#### TASK INSTRUCTIONS:
Which lines come from the start of the records through the line that holds "(** A failure"? Write them out word for word.
**** RECORDS SUPPLIED
Lemma registered_destination_posts_witness :
  demo_dest ∈ cs_destinations demo_case1 ∧
  ∃ q, first_request (demo_routed 1 1) demo_dest "https://acme.example" "soc@acme.example" "t" q.
Proof.
  destruct (registered_destination_posts demo_env demo_fernet JIRA "soc" demo_jira true (demo_admin 1) demo_case0 demo_case1
              demo_dest (demo_routed 1 1) "https://acme.example/" "soc@acme.example" "t") as [Hin (q & Hq & _)].
  - apply demo_registered_eq.
  - done.
  - split; reflexivity.
  - reflexivity.
  - reflexivity.
  - reflexivity.
  - split; [exact Hin|]. exists q. exact Hq.
Defined.
(** ** The webhook topic (services/event_bus.py) *)

Record event_bus := mkBus {
  bus_setting : option str;            (* VIGIL_WEBHOOK_EVENT_BUS_ENABLED *)
  bus_test_env : option str;           (* VIGIL_TEST_ENV *)
  bus_accepts : str → dict → bool      (* the producer takes the message *)
}.

Definition bus_enabled (B : event_bus) : bool :=
  match bus_setting B with
  | Some raw => negb (String.eqb raw "0")
  | None => negb (bool_decide (bus_test_env B = Some "1"))
  end.

(** A failure of the producer is swallowed. *)
Definition publish_event (B : event_bus) (event_type : str) (payload : dict) (db : triage_db) : triage_db :=
  if bus_enabled B && bus_accepts B event_type payload
  then mkTriageDb (tg_cases db) (tg_incidents db) (tg_users db) (tg_events db ++ [(event_type, payload)])
  else db.

(** ** Sorting (services/sorting.py) *)

(** The column and whether it descends; [None] is the default order. *)
Definition parse_sort (sort : option str) (allowed : list str) : py (option (str * bool)) :=
  match sort with
  | None | Some "" => Ok None
  | Some s =>
      let '(field, direction) := default (s, "") (split_first ":" s) in
      let direction := or_str direction "asc" in
      if negb (bool_decide (field ∈ allowed)) then Err (HTTPException 400)
      else if negb (bool_decide (direction ∈ ["asc"; "desc"])) then Err (HTTPException 400)
      else Ok (Some (field, String.eqb direction "desc"))
  end.

Definition ALERT_SORTABLE : list str := ["opened_at"; "severity"; "state"; "updated_at"; "host_hostname"; "rule_name"].
Definition INCIDENT_SORTABLE : list str := ["opened_at"; "severity"; "status"; "updated_at"; "host_hostname"].

(** schemas/common.py, [Page]: its bounds are checked when the answer is built. *)
Record Page (A : Type) := mkPage { pg_items : list A; pg_total : Z; pg_limit : Z; pg_offset : Z }.
Arguments mkPage {A} _ _ _ _.
Arguments pg_items {A} _.
Arguments pg_total {A} _.
Definition page {A} (rows : list A) (limit offset : Z) : py (Page A) :=
  if (limit <? 0) || (offset <? 0) then Err DataError
  else if negb ((1 <=? limit) && (limit <=? 500)) then Err ValueError
  else Ok (mkPage (take (Z.to_nat limit) (drop (Z.to_nat offset) rows)) (Z.of_nat (length rows)) limit offset).

(** ** Reading *)

Definition require_viewer (actor : Actor) : py unit :=
  if has_role actor [ADMIN; ANALYST; VIEWER] then Ok tt else Err (HTTPException 403).

Definition hostname_of (db : triage_db) (hid : option uuid) : option str :=
  hid ≫= λ h, host_hostname <$> List.find (λ x, host_id x =? h) (sc_hosts (tg_scope db)).
Definition rule_of (db : triage_db) (rid : uuid) : option Rule :=
  List.find (λ r, rule_id r =? rid) (dd_rules (tg_detect db)).

(** A row of [select(Alert, Host.hostname, Rule.name)] with the two joins. *)
Definition AlertRow : Type := Alert * option str * str.
Definition alert_row (db : triage_db) (a : Alert) : option AlertRow :=
  (λ r, (a, hostname_of db (al_host_id a), rule_name r)) <$> rule_of db (al_rule_id a).

(** [LIKE]: [%] is any text, [_] any character, a backslash escapes. *)
Fixpoint suffixes (s : str) : list str :=
  s :: match s with "" => [] | String _ s' => suffixes s' end.
Fixpoint like (p s : str) : bool :=
  match p with
  | "" => String.eqb s ""
  | String c p' =>
      if Ascii.eqb c "%" then existsb (like p') (suffixes s)
      else match s with
           | "" => false
           | String d s' =>
               if Ascii.eqb c backslash then
                 match p' with "" => false | String e p'' => Ascii.eqb e d && like p'' s' end
               else (Ascii.eqb c "_" || Ascii.eqb c d) && like p' s'
           end
  end.
Definition ilike (p s : str) : bool := like (lower p) (lower s).

Record AlertFilter := mkAlertFilter {
  af_state : option AlertState;
  af_severity : option Severity;
  af_host_id : option uuid;
  af_rule_id : option uuid;
  af_host_hostname : option str;
  af_rule_name : option str;
  af_q : option str
}.

(** [if x: stmt.where(col == x)]: the empty string does not filter. *)
Definition where_eq {A} `{EqDecision A} (x : option A) (col : option A) : bool :=
  match x with Some v => bool_decide (col = Some v) | None => true end.
Definition given (x : option str) : option str := match x with Some "" => None | _ => x end.

Definition alert_matches (f : AlertFilter) (row : AlertRow) : bool :=
  let '(a, hostname, rname) := row in
  where_eq (af_state f) (Some (al_state a)) && where_eq (af_severity f) (Some (al_severity a)) &&
  where_eq (af_host_id f) (al_host_id a) && where_eq (af_rule_id f) (Some (al_rule_id a)) &&
  where_eq (given (af_host_hostname f)) hostname && where_eq (given (af_rule_name f)) (Some rname) &&
  match given (af_q f) with Some q => ilike ("%" +:+ q +:+ "%") (al_summary a) | None => true end.

Definition matching_alerts (actor : Actor) (f : AlertFilter) (db : triage_db) : list AlertRow :=
  apply_host_scope (tg_scope db) actor (λ row, al_host_id row.1.1)
    (List.filter (alert_matches f) (omap (alert_row db) (tg_alerts db))).

Definition list_alerts (order_by : option (str * bool) → list AlertRow → list AlertRow) (f : AlertFilter)
    (sort : option str) (limit offset : Z) (actor : Actor) (db : triage_db) : py (Page AlertRow) :=
  _ ← require_viewer actor;
  order ← parse_sort sort ALERT_SORTABLE;
  page (order_by order (matching_alerts actor f db)) limit offset.

(** *** Charts *)

(** [select(key, count(id)) … group_by(key)], in the order of the first rows. *)
Definition group_count {K} `{EqDecision K} (keys : list K) : list (K * Z) :=
  map (λ k, (k, Z.of_nat (length (List.filter (λ x, bool_decide (x = k)) keys)))) (dedup keys).

(** [order_by(count.desc()).limit(10)] *)
Definition top10 (l : list (str * Z)) : list (str * Z) := take 10 (sort_by (λ kc, - kc.2) l).

Definition hour_us : Z := 3600000000.
Definition trunc_hour (t : datetime) : datetime := t - t mod hour_us.

(** [_hourly_stmt] *)
Definition hourly_rows (now : datetime) (alerts : list Alert) : list (datetime * Z) :=
  group_count (map (λ a, trunc_hour (al_opened_at a))
    (List.filter (λ a, now - 23 * hour_us <=? al_opened_at a) alerts)).

Definition fill_hourly (now : datetime) (rows : list (datetime * Z)) : list (str * Z) :=
  let count t := match List.find (λ r, trunc_hour r.1 =? t) (rev rows) with Some r => r.2 | None => 0 end in
  map (λ i, let ts := trunc_hour now - Z.of_nat i * hour_us in (isoformat ts, count ts)) (rev (List.seq 0 24)).

Definition visible_alerts (actor : Actor) (db : triage_db) : list Alert :=
  apply_host_scope (tg_scope db) actor al_host_id (tg_alerts db).

Definition alert_stats (E : env) (bucket : str) (actor : Actor) (db : triage_db) : py (list (str * Z)) :=
  _ ← require_viewer actor;
  let alerts := visible_alerts actor db in
  if String.eqb bucket "severity" then Ok (group_count (map (λ a, Severity_value (al_severity a)) alerts))
  else if String.eqb bucket "state" then Ok (group_count (map (λ a, AlertState_value (al_state a)) alerts))
  else if String.eqb bucket "host" then Ok (top10 (group_count (omap (λ a, hostname_of db (al_host_id a)) alerts)))
  else if String.eqb bucket "rule" then
    Ok (top10 (group_count (omap (λ a, rule_name <$> rule_of db (al_rule_id a)) alerts)))
  else if String.eqb bucket "hour" then Ok (fill_hourly (env_now E) (hourly_rows (env_now E) alerts))
  else Err (HTTPException 400).

(** *** The stream *)

(** What a subscriber gets of an event of the broker; [UUID(x)] of something that
    is no string is an AttributeError, which ends the stream. *)
Definition stream_event (actor : Actor) (event : dict) (db : triage_db) : py (option (str * str)) :=
  let send h :=
    Ok (if host_visible_to actor h (tg_scope db) then Some ("alert", json_dumps (PDict event)) else None) in
  match get_none "host_id" event with
  | PNone => send None
  | PStr s => match uuid_of_str s with Some h => send (Some h) | None => Ok None end
  | _ => Err AttributeError
  end.

(** *** One alert *)

(** The alert with its rule, if the actor may see it. *)
Definition visible_alert (actor : Actor) (aid : uuid) (db : triage_db) : py AlertRow :=
  row ← of_option (HTTPException 404) (List.find (λ a, al_id a =? aid) (tg_alerts db) ≫= alert_row db);
  if negb (host_visible_to actor (al_host_id row.1.1) (tg_scope db)) then Err (HTTPException 404) else Ok row.

Record ContainerInfo := mkContainer { ci_id : str; ci_image : option str; ci_runtime : option str }.

(** The identifiers of the triggering events. *)
Definition trigger_ids (a : Alert) : list str :=
  let ids := default [] (al_telemetry_doc_ids a) in
  match get_none "event_id" (default [] (al_details a)) with
  | PStr extra => if nonempty extra && negb (bool_decide (extra ∈ ids)) then ids ++ [extra] else ids
  | _ => ids
  end.

Definition doc_container (doc : pyval) : option ContainerInfo :=
  match doc with
  | PDict d =>
      match get_none "container" d with
      | PDict c =>
          if truthy (get_none "id" c) then
            Some (mkContainer (py_str (get_none "id" c))
                    (match py_or (get_none "image" c) (PDict []) with
                     | PDict image => as_str (get_none "name" image) | _ => None end)
                    (as_str (get_none "runtime" c)))
          else None
      | _ => None
      end
  | _ => None
  end.
(** ** The tables *)

(** The outcomes of a subscription's deliveries, and how many failures end them. *)
Definition outcomes (id : uuid) (l : list WebhookDelivery) : list delivery_status :=
  map wd_status (List.filter (λ d, wd_subscription_id d =? id) l).
Definition failure_streak (l : list delivery_status) : Z :=
  foldl (λ n st, match st with W_DELIVERED => 0 | W_FAILED => n + 1 end) 0 l.

Definition types_ok (l : list str) : Prop := l ≠ [] ∧ NoDup l ∧ l ⊆ WEBHOOK_EVENT_TYPES.

Record hook_wf (threshold : Z) (db : hook_db) : Prop := {
  hw_ids : NoDup (map ws_id (hk_subscriptions db));
  hw_names : NoDup (map ws_name (hk_subscriptions db));
  hw_types : ∀ s, s ∈ hk_subscriptions db → types_ok (ws_event_types s);
  hw_refs : ∀ d, d ∈ hk_deliveries db → wd_subscription_id d ∈ map ws_id (hk_subscriptions db);
  hw_delivery_ids : NoDup (map wd_id (hk_deliveries db));
  hw_counts : ∀ s, s ∈ hk_subscriptions db →
    0 <= ws_failure_count s <= failure_streak (outcomes (ws_id s) (hk_deliveries db)) ∧
    (ws_enabled s = true → ws_failure_count s < threshold)
}.

(** The random ids are new. *)
Definition fresh_hooks (E : env) (db : hook_db) : Prop :=
  Inj (=) (=) (env_uuid4 E) ∧ (∀ n, env_uuid4 E n ∉ map ws_id (hk_subscriptions db)) ∧
  ∀ n, env_uuid4 E n ∉ map wd_id (hk_deliveries db).

(** What changes the tables: the routes, the worker, and the rest of the program,
    which leaves them alone. *)
Inductive hook_step (F : fernet) (retry_max threshold : Z) (db : hook_db) : hook_db → Prop :=
| HS_create E secret name url types enabled actor db' r :
    fresh_hooks E db → create_subscription E F secret name url types enabled actor db = Ok (db', r) →
    hook_step F retry_max threshold db db'
| HS_update E id name url types enabled actor db' r :
    update_subscription E id name url types enabled actor db = Ok (db', r) → hook_step F retry_max threshold db db'
| HS_delete E id actor db' : delete_subscription E id actor db = Ok db' → hook_step F retry_max threshold db db'
| HS_test E R id event_type actor db' d :
    fresh_hooks E db → test_subscription E F retry_max threshold R id event_type actor db = Ok (db', d) →
    hook_step F retry_max threshold db db'
| HS_rotate E secret id actor db' r :
    rotate_secret E F secret id actor db = Ok (db', r) → hook_step F retry_max threshold db db'
| HS_dispatch E R event_type payload db' n :
    fresh_hooks E db → dispatch_event E F retry_max threshold R event_type payload db = Ok (db', n) →
    hook_step F retry_max threshold db db'
| HS_other t : hook_step F retry_max threshold db (mkHookDb t (hk_subscriptions db) (hk_deliveries db)).
(** ** Well-formed tables *)

Record acct_wf (db : acct_db) : Prop := {
  wf_user_ids : NoDup (map u_id (ac_users db));
  wf_user_ids_ok : ∀ u, u ∈ ac_users db → uuid_ok (u_id u);
  wf_users_flushed : flush_users db = Ok db;
  wf_token_ids : NoDup (map at_id (ac_api_tokens db));
  wf_token_ids_ok : ∀ t, t ∈ ac_api_tokens db → uuid_ok (at_id t);
  wf_token_owner : ∀ t, t ∈ ac_api_tokens db → at_user_id t ∈ map u_id (ac_users db);
  wf_scim_ids : NoDup (map st_id (ac_scim_tokens db));
  wf_scim_hashes : NoDup (map st_token_hash (ac_scim_tokens db));
  wf_tenant_ids : NoDup (map tn_id (ac_tenants db));
  wf_tenant_slugs : NoDup (map tn_slug (ac_tenants db));
  wf_members : ∀ p, p ∈ sc_user_host_group (ac_scope db) → p.1 ∈ map u_id (ac_users db)
}.

(** The random ids are UUIDs, and new in every table. *)
Definition fresh_acct (E : env) (db : acct_db) : Prop :=
  ∀ n, uuid_ok (env_uuid4 E n) ∧ env_uuid4 E n ∉ map u_id (ac_users db) ∧ env_uuid4 E n ∉ map at_id (ac_api_tokens db) ∧
    env_uuid4 E n ∉ map st_id (ac_scim_tokens db) ∧ env_uuid4 E n ∉ map tn_id (ac_tenants db).

(** *** Facts about keys *)

Lemma forallb_map_key {A B} (k : A → B) (f : A → bool) (g : B → bool) l :
  (∀ x, f x = g (k x)) → forallb f l = forallb g (map k l).
Proof. intros H. induction l as [|x l IH]; [done|]. simpl. by rewrite H, IH. Qed.
Lemma parse_format_api_token id secret : uuid_ok id → parse_api_token (format_api_token id secret) = Some (id, secret).
Proof.
  intros Hid. unfold parse_api_token, format_api_token, API_TOKEN_PREFIX.
  assert (lacks "_" (uuid_hex id) = true) as Hl.
  { apply (hex_avoids (λ a, Ascii.eqb a "_")). intros a Ha. apply negb_true_iff. by apply is_hex_not. }
  change (starts_with "edr_" ("edr_" +:+ uuid_hex id +:+ "_" +:+ secret)) with true. cbn [negb].
  change (drop_str 4 ("edr_" +:+ uuid_hex id +:+ "_" +:+ secret)) with (uuid_hex id +:+ String "_" secret).
  rewrite split_first_at by done. cbn. by rewrite uuid_of_str_hex.
Qed.

(** The secrets are URL-safe text. *)
Definition no_space (s : str) : bool := string_forallb (λ c, negb (is_space c)) s.

Lemma hex_not_space c : is_hex c = true → is_space c = false.
Proof. by destruct c as [[] [] [] [] [] [] [] []]. Qed.

Lemma bearer_api_token id secret :
  no_space secret = true → bearer (Some ("Bearer " +:+ format_api_token id secret)) = Some (format_api_token id secret).
Proof.
  intros Hs. unfold bearer.
  change (starts_with "bearer " (lower ("Bearer " +:+ format_api_token id secret))) with true. cbn [negb].
  change ("Bearer " +:+ format_api_token id secret) with ("Bearer" +:+ String " " (format_api_token id secret)).
  rewrite split_first_at by done. cbn. f_equal. apply strip_by_absent. unfold format_api_token.
  rewrite !string_forallb_app, (hex_avoids is_space) by apply hex_not_space. unfold no_space in Hs. by rewrite Hs.
Qed.

(** The row of a token behind its text. *)
Lemma current_actor_api J E ck id secret db t u :
  uuid_ok id → no_space secret = true → find_api_token id db = Some t → hash_api_token_secret secret = at_secret_hash t →
  find_user (at_user_id t) db = Some u →
  current_actor J E ck (Some ("Bearer " +:+ format_api_token id secret)) db =
  if bool_decide (at_revoked_at t = None) && negb (match at_expires_at t with Some e => e <? env_now E | None => false end) &&
     negb (u_disabled u)
  then Ok (put_api_token (used (env_now E) t) db,
           mkActor (u_id u) (u_role u) "api_token" (Some (at_id t)) (at_scopes t) (u_tenant_id u) (u_is_super_admin u))
  else Err (HTTPException 401).
Proof.
  intros Hid Hs Ht Hh Hu. unfold current_actor. rewrite bearer_api_token by done. unfold actor_of_token.
  change (starts_with "edr_" (format_api_token id secret)) with true. cbn match. unfold resolve_api_token.
  rewrite parse_format_api_token, Ht by done. destruct (bool_decide _); [|done]. cbn [negb andb].
  destruct (match at_expires_at t with Some _ => _ | None => _ end); [done|]. cbn [negb andb].
  rewrite Hh, String.eqb_refl, Hu. cbn [negb]. by destruct (u_disabled u).
Qed.

Lemma find_api_token_unique id db t :
  NoDup (map at_id (ac_api_tokens db)) → t ∈ ac_api_tokens db → at_id t = id → find_api_token id db = Some t.
Proof.
  intros Hnd Ht Hid. destruct (find_api_token id db) as [v|] eqn:Hf.
  - apply find_api_token_elem in Hf as [Hv He]. f_equal. apply (NoDup_key_inj at_id (ac_api_tokens db)); [done..|congruence].
  - pose proof (find_none _ _ Hf t (proj1 (list_elem_of_In _ _) Ht)) as Hn. cbv beta in Hn. lia.
Qed.


(** ** Recovery codes *)

Lemma match_index_found H c hs idx i r : match_index H c hs idx (Some i) = Ok r → r = Some i.
Proof.
  revert idx. induction hs as [|h hs IH]; intros idx; [by intros [= <-]|]. cbn [match_index].
  intros (b & _ & Hr)%res_bind_ok. rewrite bool_decide_eq_false_2, andb_false_r in Hr by done. by apply IH in Hr.
Qed.

Definition rejects (H : hasher) (c : str) (h : str) : Prop := verify_password H c h = Ok false.

Lemma match_index_none H c hs idx : Forall (rejects H c) hs → match_index H c hs idx None = Ok None.
Proof. intros Hall. revert idx. induction Hall as [|h hs Hh _ IH]; intros idx; [done|]. cbn [match_index]. rewrite Hh. apply IH. Qed.

Lemma match_index_first H c hs idx i :
  match_index H c hs idx None = Ok (Some i) →
  ∃ pre h post, hs = pre ++ h :: post ∧ i = (idx + length pre)%nat ∧ Forall (rejects H c) pre ∧ verify_password H c h = Ok true.
Proof.
  revert idx. induction hs as [|h hs IH]; intros idx; [done|]. cbn [match_index]. intros (b & Hb & Hr)%res_bind_ok.
  destruct b; cbn [andb] in Hr.
  - rewrite bool_decide_eq_true_2 in Hr by done. apply match_index_found in Hr as [= ->]. exists [], h, hs. split_and!; [done|cbn; lia|done..].
  - apply IH in Hr as (pre & h' & post & -> & -> & Hpre & Hh). exists (h :: pre), h', post. split_and!; [done|cbn; lia|by constructor|done].
Qed.

(** An accepted recovery code is used up: the first stored hash that verifies it is
    removed and every other one kept in place, and, when no other stored hash verifies it, the same
    code is not accepted again. *)
Theorem recovery_code_used_up H hashes candidate rest :
  consume_recovery_code H hashes candidate = Ok (Some rest) →
  ∃ c pre h post, hashes = pre ++ h :: post ∧ rest = pre ++ post ∧ verify_password H c h = Ok true ∧ Forall (rejects H c) pre ∧
    (Forall (rejects H c) post → consume_recovery_code H rest candidate = Ok None).
Proof.
  unfold consume_recovery_code. intros (up & Hup & Hr)%res_bind_ok. rewrite Hup. cbv zeta in Hr. cbn [mbind res_bind].
  set (c := replace_char "-" "" (replace_char " " "" up)) in *. destruct (negb (nonempty c)); [done|].
  apply res_bind_ok in Hr as ([i|] & Hm & Hr); [|done]. injection Hr as <-.
  apply match_index_first in Hm as (pre & h & post & -> & -> & Hpre & Hh). exists c, pre, h, post.
  assert (take (0 + length pre) (pre ++ h :: post) ++ drop (S (0 + length pre)) (pre ++ h :: post) = pre ++ post) as Heq.
  { cbn [Nat.add]. rewrite take_app_length. f_equal.
    replace (S (length pre)) with (length (pre ++ [h])) by (rewrite length_app; cbn; lia).
    by rewrite (assoc_L (++) pre [h] post : pre ++ h :: post = (pre ++ [h]) ++ post), drop_app_length. }
  rewrite Heq. split_and!; try done. intros Hpost. by rewrite match_index_none by by apply Forall_app.
Qed.

(** ** Single sign-on belongs to one browser *)

Section sign_on.
Context {Th K : Type} (S : auth_settings) (J : jwt_lib) (H : hasher) (P : provider K).
Notation world := (auth_world Th K).

End sign_on.

(** ** What the sign-in routes leave alone *)

Section quiet.
Context {Th K : Type} `{!Throttle Th}.
Context (S : auth_settings) (J : jwt_lib) (H : hasher) (F : fernet) (T : totp_lib) (P : provider K) (window : Z).
Notation world := (auth_world Th K).

(** The tables stay well formed, everybody keeps their access, and no audit row goes. *)
Definition quiet (db db' : acct_db) : Prop := (acct_wf db → acct_wf db') ∧ keeps_access db db' ∧ log_kept db db'.

Lemma quiet_refl db : quiet db db.
Proof. split_and!; [done|by apply keeps_access_same|by apply log_kept_same]. Qed.
Hint Resolve quiet_refl : core.

Lemma quiet_trans db1 db2 db3 : quiet db1 db2 → quiet db2 db3 → quiet db1 db3.
Proof.
  intros (? & ? & ?) (? & ? & ?). split_and!; [auto|by eapply keeps_access_trans|by eapply log_kept_trans].
Qed.

Lemma quiet_audited E actor act rt rid p ip t db : quiet db (acct_audited E actor act rt rid p ip t db).
Proof. split_and!; [apply wf_audited|by apply keeps_access_same|by apply log_kept_audited]. Qed.

Lemma quiet_put db u0 u :
  acct_wf db → u0 ∈ ac_users db → user_key u = user_key u0 → access_key u = access_key u0 → quiet db (put_user u db).
Proof. intros Hwf Hu Hk Ha. split_and!; [intros _; by apply (wf_put _ u0)|by apply (keeps_access_put _ u0)|by apply log_kept_same]. Qed.

Lemma quiet_consume E u code db db' :
  acct_wf db → u ∈ ac_users db → consume_2fa_code H F T E u code db = Ok (Some db') →
  quiet db db' ∧ ∃ u', u' ∈ ac_users db' ∧ user_key u' = user_key u ∧ access_key u' = access_key u.
Proof.
  intros Hwf Hu (_ & [->|(codes & a & ->)] & Hl)%consume_2fa_ok; [by eauto 10|].
  set (v := with_totp _ _ _ _ u) in *. destruct (quiet_put db u v) as (Hw & Hk & _); [done..|]. split.
  - split_and!; [intros Hd; by apply wf_audit, Hw|done|done].
  - exists v. split_and!; [by apply (put_user_in v u)|done..].
Qed.

Lemma login_quiet E clock later ip email password (w : world) :
  acct_wf (aw_db w) → quiet (aw_db w) (aw_db (login S J H E window clock later ip email password w).1).
Proof.
  intros Hwf. unfold login. destruct (negb _); [done|]. cbv zeta. destruct (is_login_blocked _ _ _) as [t blocked].
  destruct blocked; [apply quiet_audited|]. cbn [set_throttle aw_db].
  destruct (authenticate E H email password (aw_db w)) as [[db u]|e] eqn:Ha; [|destruct e; try done; apply quiet_audited].
  apply authenticate_ok in Ha as (u0 & hash & Hu0 & _ & _ & _ & Hu & ->).
  assert (quiet (aw_db w) (put_user u (aw_db w))) as Hq by (apply (quiet_put _ u0); [done..|by subst u|by subst u]).
  destruct (u_totp_enabled u); (eapply quiet_trans; [exact Hq|apply quiet_audited]).
Qed.

Lemma login_2fa_quiet E later ip token code (w : world) :
  acct_wf (aw_db w) → quiet (aw_db w) (aw_db (login_2fa S J H F T E later ip token code w).1).
Proof.
  intros Hwf. unfold login_2fa. destruct (negb _); [done|]. destruct (jwt_decode _ _ _) as [p|]; [|done].
  destruct (negb _); [done|]. destruct (sub_of p) as [sub|]; [|done]. destruct (find_user sub (aw_db w)) as [u|] eqn:Hf; [|done].
  apply find_user_elem in Hf as [Hu _]. destruct (_ || _); [done|].
  destruct (consume_2fa_code H F T E u code (aw_db w)) as [[db|]|] eqn:Hc; try done.
  eapply quiet_trans; [by eapply quiet_consume|apply quiet_audited].
Qed.

Lemma oidc_quiet E ip rnd code st bundle (w : world) :
  acct_wf (aw_db w) → fresh_acct E (aw_db w) → quiet (aw_db w) (aw_db (oidc_callback S J H E P ip rnd code st bundle w).1).
Proof.
  intros Hwf Hfr. destruct (oidc_callback S J H E P ip rnd code st bundle w) as [w' r] eqn:Hc. cbn [fst].
  apply oidc_callback_cases in Hc as [(-> & _)|(claims & db & u & a & _ & Hp & _ & Hdb & Hl & _)]; [done|].
  apply provision_ok in Hp as (db1 & a1 & -> & Hcase & Hl1).
  split_and!; [intros _| |by eapply log_kept_trans].
  - rewrite Hdb. do 2 apply wf_audit. destruct Hcase as [(u0 & s & i & e & Hu0 & Hu & Hfl)|(Hid & _ & Hfl)].
    + apply (wf_flush_put (aw_db w) u0 u); [done..|by subst u|done].
    + by eapply wf_flush_add.
  - eapply keeps_access_trans; [|apply keeps_access_same; by rewrite Hdb]. cbn [set_ac_audit ac_users].
    destruct Hcase as [(u0 & s & i & e & Hu0 & Hu & Hfl)|(Hid & _ & Hfl)]; apply flush_users_same in Hfl as ->.
    + apply (keeps_access_put _ u0); [done..|by subst u].
    + apply keeps_access_add.
Qed.

Lemma as_actor_quiet rq route (w : world) :
  acct_wf (aw_db w) → (∀ a db db', acct_wf db → route a db = Ok db' → quiet db db') →
  quiet (aw_db w) (aw_db (as_actor J rq route w)).
Proof.
  intros Hwf Hr. unfold as_actor.
  destruct (current_actor J (rq_env rq) (rq_tenant_cookie rq) (rq_authorization rq) (aw_db w)) as [[db a]|] eqn:Hc; [|done].
  cbn [mbind res_bind]. destruct (route a db) as [db'|] eqn:He; [|done].
  pose proof (current_actor_touched _ _ _ _ _ _ _ Hc) as (Hus & _ & Hau & _).
  apply current_actor_wf in Hc as (Hwf' & _); [|done]. apply (quiet_trans _ db); [|by eapply Hr].
  split_and!; [done|by apply keeps_access_same|by apply log_kept_same].
Qed.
********
#### TASK OUTPUT:
Lemma registered_destination_posts_witness :
  demo_dest ∈ cs_destinations demo_case1 ∧
  ∃ q, first_request (demo_routed 1 1) demo_dest "https://acme.example" "soc@acme.example" "t" q.
Proof.
  destruct (registered_destination_posts demo_env demo_fernet JIRA "soc" demo_jira true (demo_admin 1) demo_case0 demo_case1
              demo_dest (demo_routed 1 1) "https://acme.example/" "soc@acme.example" "t") as [Hin (q & Hq & _)].
  - apply demo_registered_eq.
  - done.
  - split; reflexivity.
  - reflexivity.
  - reflexivity.
  - reflexivity.
  - split; [exact Hin|]. exists q. exact Hq.
Defined.
(** ** The webhook topic (services/event_bus.py) *)

Record event_bus := mkBus {
  bus_setting : option str;            (* VIGIL_WEBHOOK_EVENT_BUS_ENABLED *)
  bus_test_env : option str;           (* VIGIL_TEST_ENV *)
  bus_accepts : str → dict → bool      (* the producer takes the message *)
}.

Definition bus_enabled (B : event_bus) : bool :=
  match bus_setting B with
  | Some raw => negb (String.eqb raw "0")
  | None => negb (bool_decide (bus_test_env B = Some "1"))
  end.

(** A failure of the producer is swallowed. *)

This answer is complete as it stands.